ACTIVITY:
Note how many lines of the material that follows include the string "outside", and state only that number.

RECORDED INFORMATION:
(** [alloc]; [None] where its behaviour is undefined: the cursor is outside the
    vector, or the shift count [m_next_bit] is negative. *)
Definition alloc (max_chunks : nat) (s : PackedIDAllocator) : option (Z * PackedIDAllocator) :=
  let chunk := m_next_chunk s in
  let bit := m_next_bit s in
  match m_bit_map s !! chunk with
  | None => None
  | Some c =>
      if bit <? 0 then None
      else
        let rt := to_int (64 * Z.of_nat chunk + bit) in
        let bm := <[chunk := c ||| (u64 (1 <<< bit))]> (m_bit_map s) in
        match scan (drop chunk bm) chunk with
        | Some (i, b) => Some (rt, mk_ids bm i b (error_code s))
        | None =>
            let (rc, s') := expand max_chunks (mk_ids bm (length bm) 0 (error_code s)) in
            if rc <? 0 then
              Some (rt, mk_ids (m_bit_map s') 0 (-1) (error_code s'))
            else Some (rt, s')
        end
  end.

(** [free]; [None] when it indexes outside the vector or shifts by a negative
    count. *)
Definition free (id : Z) (s : PackedIDAllocator) : option (Z * PackedIDAllocator) :=
  if to_int (getSize s) <? id then
    Some (-1, mk_ids (m_bit_map s) (m_next_chunk s) (m_next_bit s) INVALID_ID)
  else
    let chunk_index := Z.quot id 64 in
    let bit_index := Z.rem id 64 in
    if bit_index <? 0 then None
    else
      let mask := u64 (1 <<< bit_index) in
      match m_bit_map s !! Z.to_nat chunk_index with
      | None => None
      | Some c =>
          if (c & mask) =? 0 then
            Some (-1, mk_ids (m_bit_map s) (m_next_chunk s) (m_next_bit s) ALREADY_FREED)
          else
            let bm := <[Z.to_nat chunk_index := Z.ldiff c mask]> (m_bit_map s) in
            if (chunk_index <? Z.of_nat (m_next_chunk s))
               || ((chunk_index =? Z.of_nat (m_next_chunk s)) && (bit_index <? m_next_bit s))
            then Some (0, mk_ids bm (Z.to_nat chunk_index) bit_index (error_code s))
            else Some (0, mk_ids bm (m_next_chunk s) (m_next_bit s) (error_code s))
      end.

(** ** The ids in use *)

Definition bit_at (bm : list Z) (id : Z) : bool :=
  match bm !! Z.to_nat (id / 64) with
  | Some c => Z.testbit c (id mod 64)
  | None => false
  end.

Definition allocated (s : PackedIDAllocator) (id : Z) : bool := (0 <=? id) && bit_at (m_bit_map s) id.

Definition chunk_ok (c : Z) : Prop := 0 <= c <= UINT64_MAX.
#[global] Instance chunk_ok_dec c : Decision (chunk_ok c).
Proof. unfold chunk_ok. apply _. Defined.

(** The invariant: the cursor is inside the map, on the least free id. *)
Record ids_inv (s : PackedIDAllocator) : Prop := mk_inv {
  inv_chunks : Forall chunk_ok (m_bit_map s);
  inv_small : getSize s < 2 ^ 31;
  inv_chunk : (m_next_chunk s < length (m_bit_map s))%nat;
  inv_bit : 0 <= m_next_bit s < 64;
  inv_free : allocated s (64 * Z.of_nat (m_next_chunk s) + m_next_bit s) = false;
  inv_below : forall id, 0 <= id < 64 * Z.of_nat (m_next_chunk s) + m_next_bit s ->
                allocated s id = true;
}.

Definition cursor (s : PackedIDAllocator) : Z := 64 * Z.of_nat (m_next_chunk s) + m_next_bit s.

(** ** The contract *)

(** What a client of an id allocator relies on: [alloc] returns the least id
    that is not live and makes exactly it live, [free] makes exactly its id free.  [ia_room s] says that the next [alloc] leaves the allocator usable. *)
Class IdAllocator (A : Type) := {
  ia_inv : A -> Prop;
  ia_room : A -> Prop;
  ia_live : A -> Z -> bool;
  ia_alloc : A -> option (Z * A);
  ia_free : Z -> A -> option (Z * A);
  ia_live_nonneg : forall a id, ia_live a id = true -> 0 <= id;
  ia_alloc_ok : forall a, ia_inv a -> ia_room a ->
    exists id a', ia_alloc a = Some (id, a') /\ ia_inv a' /\ ia_live a id = false /\ 0 <= id /\
      (forall i, 0 <= i < id -> ia_live a i = true) /\
      forall i, ia_live a' i = (bool_decide (i = id) || ia_live a i);
  ia_free_ok : forall a id, ia_inv a -> ia_live a id = true ->
    exists a', ia_free id a = Some (0, a') /\ ia_inv a' /\
      forall i, ia_live a' i = (negb (bool_decide (i = id)) && ia_live a i);
}.

(** ** Lemmas on chunks *)

Lemma chunk_ok_bits c i : chunk_ok c -> 64 <= i -> Z.testbit c i = false.
Proof.
  intros [Hl Hu] Hi. rewrite <- (Z.mod_small c (2 ^ 64)) by (unfold UINT64_MAX in *; lia).
  apply Z.mod_pow2_bits_high. lia.
Qed.

Lemma chunk_full c : chunk_ok c -> (forall i, 0 <= i < 64 -> Z.testbit c i = true) -> c = UINT64_MAX.
Proof.
  intros Hc Hb. change UINT64_MAX with (Z.ones 64). apply Z.bits_inj'. intros i Hi.
  destruct (decide (i < 64)).
  - rewrite Hb, Z.ones_spec_low by lia. done.
  - rewrite chunk_ok_bits, Z.ones_spec_high by (done || lia). done.
Qed.

Lemma full_bits i : 0 <= i < 64 -> Z.testbit UINT64_MAX i = true.
Proof. intros. change UINT64_MAX with (Z.ones 64). by apply Z.ones_spec_low. Qed.

Lemma countr_one_spec fuel i c :
  let j := countr_one fuel i c in
  i <= j <= i + Z.of_nat fuel /\ (forall k, i <= k < j -> Z.testbit c k = true) /\
  (j < i + Z.of_nat fuel -> Z.testbit c j = false).
Proof.
  revert i. induction fuel as [|fuel IH]; intros i; cbn zeta; cbn [countr_one].
  { split_and!; [lia|lia|intros; lia|lia]. }
  destruct (Z.testbit c i) eqn:E.
  - destruct (IH (i + 1)) as (Hb & Hl & Hz). split_and!; [lia|lia| |intros; apply Hz; lia].
    intros k Hk. destruct (decide (k = i)) as [->|]; [done|]. apply Hl. lia.
  - split_and!; [lia|lia|intros; lia|done].
Qed.

(** A chunk that is not full has a lowest clear bit below 64. *)
Lemma countr_one_chunk c :
  chunk_ok c -> c <> UINT64_MAX ->
  0 <= countr_one 64 0 c < 64 /\ Z.testbit c (countr_one 64 0 c) = false /\
  forall k, 0 <= k < countr_one 64 0 c -> Z.testbit c k = true.
Proof.
  intros Hc Hn. destruct (countr_one_spec 64 0 c) as (Hb & Hl & Hz).
  assert (countr_one 64 0 c <> 64).
  { intros E. apply Hn, chunk_full; [done|]. intros i Hi. apply Hl. lia. }
  split_and!; [lia|lia|apply Hz; lia|apply Hl].
Qed.

Lemma one_shift b : 0 <= b < 64 -> (u64 (1 <<< b)) = 2 ^ b.
Proof.
  intros Hb. rewrite Z.shiftl_mul_pow2, Z.mul_1_l by lia. apply wrap_small.
  split; [lia|]. apply Z.pow_lt_mono_r; lia.
Qed.

Lemma testbit_mask b i : 0 <= b -> 0 <= i -> Z.testbit (2 ^ b) i = bool_decide (i = b).
Proof.
  intros. destruct (decide (i = b)) as [->|].
  - rewrite Z.pow2_bits_true by done. by rewrite bool_decide_eq_true_2.
  - rewrite Z.pow2_bits_false by done. by rewrite bool_decide_eq_false_2.
Qed.

Lemma bits_chunk_ok c : 0 <= c -> (forall i, 64 <= i -> Z.testbit c i = false) -> chunk_ok c.
Proof.
  intros Hc Hb. split; [done|]. assert (E : c = c mod 2 ^ 64).
  { apply Z.bits_inj'. intros i Hi. destruct (decide (i < 64)).
    - by rewrite Z.mod_pow2_bits_low by lia.
    - rewrite Z.mod_pow2_bits_high, Hb by lia. done. }
  rewrite E. pose proof (Z.mod_pos_bound c (2 ^ 64) ltac:(lia)). unfold UINT64_MAX. lia.
Qed.

Lemma set_bit_ok c b : chunk_ok c -> 0 <= b < 64 -> chunk_ok (c ||| 2 ^ b).
Proof.
  intros Hc Hb. apply bits_chunk_ok.
  - apply Z.lor_nonneg. destruct Hc. lia.
  - intros i Hi. rewrite Z.lor_spec, chunk_ok_bits, Z.pow2_bits_false by (done || lia). done.
Qed.

Lemma clear_bit_ok c b : chunk_ok c -> 0 <= b < 64 -> chunk_ok (Z.ldiff c (2 ^ b)).
Proof.
  intros Hc Hb. apply bits_chunk_ok.
  - apply Z.ldiff_nonneg. destruct Hc. lia.
  - intros i Hi. rewrite Z.ldiff_spec, chunk_ok_bits by done. done.
Qed.

(** Testing a bit with a mask. *)
Lemma land_mask_zero c b : 0 <= b -> ((c & 2 ^ b) =? 0) = negb (Z.testbit c b).
Proof.
  intros Hb. destruct (Z.testbit c b) eqn:E; cbn [negb].
  - apply Z.eqb_neq. intros H. assert (Z.testbit (c & 2 ^ b) b = true) as E'.
    { rewrite Z.land_spec, E, Z.pow2_bits_true by done. done. }
    rewrite H, Z.bits_0 in E'. done.
  - apply Z.eqb_eq, Z.bits_inj'. intros i Hi. rewrite Z.land_spec, Z.bits_0, testbit_mask by done.
    destruct (decide (i = b)) as [->|]; [by rewrite E|].
    rewrite bool_decide_eq_false_2 by done. apply andb_false_r.
Qed.

(** ** Lemmas on the map *)

Lemma bit_at_insert bm k c id :
  (k < length bm)%nat -> 0 <= id ->
  bit_at (<[k := c]> bm) id =
  if decide (id / 64 = Z.of_nat k) then Z.testbit c (id mod 64) else bit_at bm id.
Proof.
  intros Hk Hid. unfold bit_at. assert (0 <= id / 64) by (apply Z.div_pos; lia).
  destruct (decide (id / 64 = Z.of_nat k)) as [->|Hn].
  - rewrite Nat2Z.id, list_lookup_insert_eq by done. done.
  - rewrite list_lookup_insert_ne by lia. done.
Qed.

Lemma bit_at_grow bm n id : bit_at (bm ++ replicate n 0) id = bit_at bm id.
Proof.
  unfold bit_at. destruct (bm !! Z.to_nat (id / 64)) as [c|] eqn:E.
  - by rewrite (lookup_app_l_Some _ _ _ _ E).
  - apply lookup_ge_None in E. rewrite lookup_app_r by done.
    destruct (replicate n 0 !! _) as [x|] eqn:E2; [|done].
    apply lookup_replicate in E2 as [-> _]. apply Z.bits_0.
Qed.

(** An id as its chunk and its bit. *)
Lemma id_split k b : 0 <= b < 64 -> (64 * Z.of_nat k + b) / 64 = Z.of_nat k /\
                                    (64 * Z.of_nat k + b) mod 64 = b.
Proof. intros. split; Z.to_euclidean_division_equations; lia. Qed.

Lemma allocated_chunk s id c :
  0 <= id -> m_bit_map s !! Z.to_nat (id / 64) = Some c ->
  allocated s id = Z.testbit c (id mod 64).
Proof. intros H E. unfold allocated, bit_at. rewrite E, (proj2 (Z.leb_le 0 id)) by done. done. Qed.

SOLUTION:
2